WHAT THE EXERCISE ASKS — Set down the listing below verbatim, but only from its first line through the line containing "pose proof (blen_nonneg".

PROVIDED DATA —
(** ** Any bytes, and bytes to come *)

Lemma envelope_total buf : exists r, parse_envelope_header buf = Ret r /\ match r with inl p => 0 < p <= blen buf | inr _ => True end.
Proof.
  unfold parse_envelope_header. destruct (Z.ltb_spec (blen buf) 4) as [|Ge]; [by eexists|]. destruct (index_within buf 0 ltac:(lia)) as [b ->]. nstep. destruct (negb _); [by eexists|].
  destruct (wire_find_crlf buf 1) as [eol|] eqn:E; nstep; [|by eexists]. apply wire_crlf_le in E; [|lia]. rewrite index_range_ok by lia. nstep.
  destruct (parse_decimal _) as [c|]; nstep; [|by eexists]. destruct (negb _); eexists; (split; [reflexivity|]); cbn; [done|lia].
Qed.

Lemma envelope_stable buf more r : parse_envelope_header buf = Ret r -> r <> inr Truncated -> parse_envelope_header (buf ++ more) = Ret r.
Proof.
  pose proof (blen_nonneg more). unfold parse_envelope_header. rewrite blen_app. destruct (Z.ltb_spec (blen buf) 4) as [|Ge]; [by intros [= <-]|]. destruct (Z.ltb_spec (blen buf + blen more) 4) as [|_]; [lia|].
  rewrite index_app by lia. destruct (index buf 0) as [b|]; nstep; [|done]. destruct (negb _); [done|].
  destruct (wire_find_crlf buf 1) as [eol|] eqn:E; nstep; [|by intros [= <-]]. rewrite (wire_crlf_extend buf more 1 eol ltac:(lia) E). nstep. apply wire_crlf_le in E; [|lia]. by rewrite index_range_app by lia.
Qed.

SOLVED PROBLEM —
(** ** Any bytes, and bytes to come *)

Lemma envelope_total buf : exists r, parse_envelope_header buf = Ret r /\ match r with inl p => 0 < p <= blen buf | inr _ => True end.
Proof.
  unfold parse_envelope_header. destruct (Z.ltb_spec (blen buf) 4) as [|Ge]; [by eexists|]. destruct (index_within buf 0 ltac:(lia)) as [b ->]. nstep. destruct (negb _); [by eexists|].
  destruct (wire_find_crlf buf 1) as [eol|] eqn:E; nstep; [|by eexists]. apply wire_crlf_le in E; [|lia]. rewrite index_range_ok by lia. nstep.
  destruct (parse_decimal _) as [c|]; nstep; [|by eexists]. destruct (negb _); eexists; (split; [reflexivity|]); cbn; [done|lia].
Qed.

Lemma envelope_stable buf more r : parse_envelope_header buf = Ret r -> r <> inr Truncated -> parse_envelope_header (buf ++ more) = Ret r.
Proof.
  pose proof (blen_nonneg more). unfold parse_envelope_header. rewrite blen_app. destruct (Z.ltb_spec (blen buf) 4) as [|Ge]; [by intros [= <-]|]. destruct (Z.ltb_spec (blen buf + blen more) 4) as [|_]; [lia|].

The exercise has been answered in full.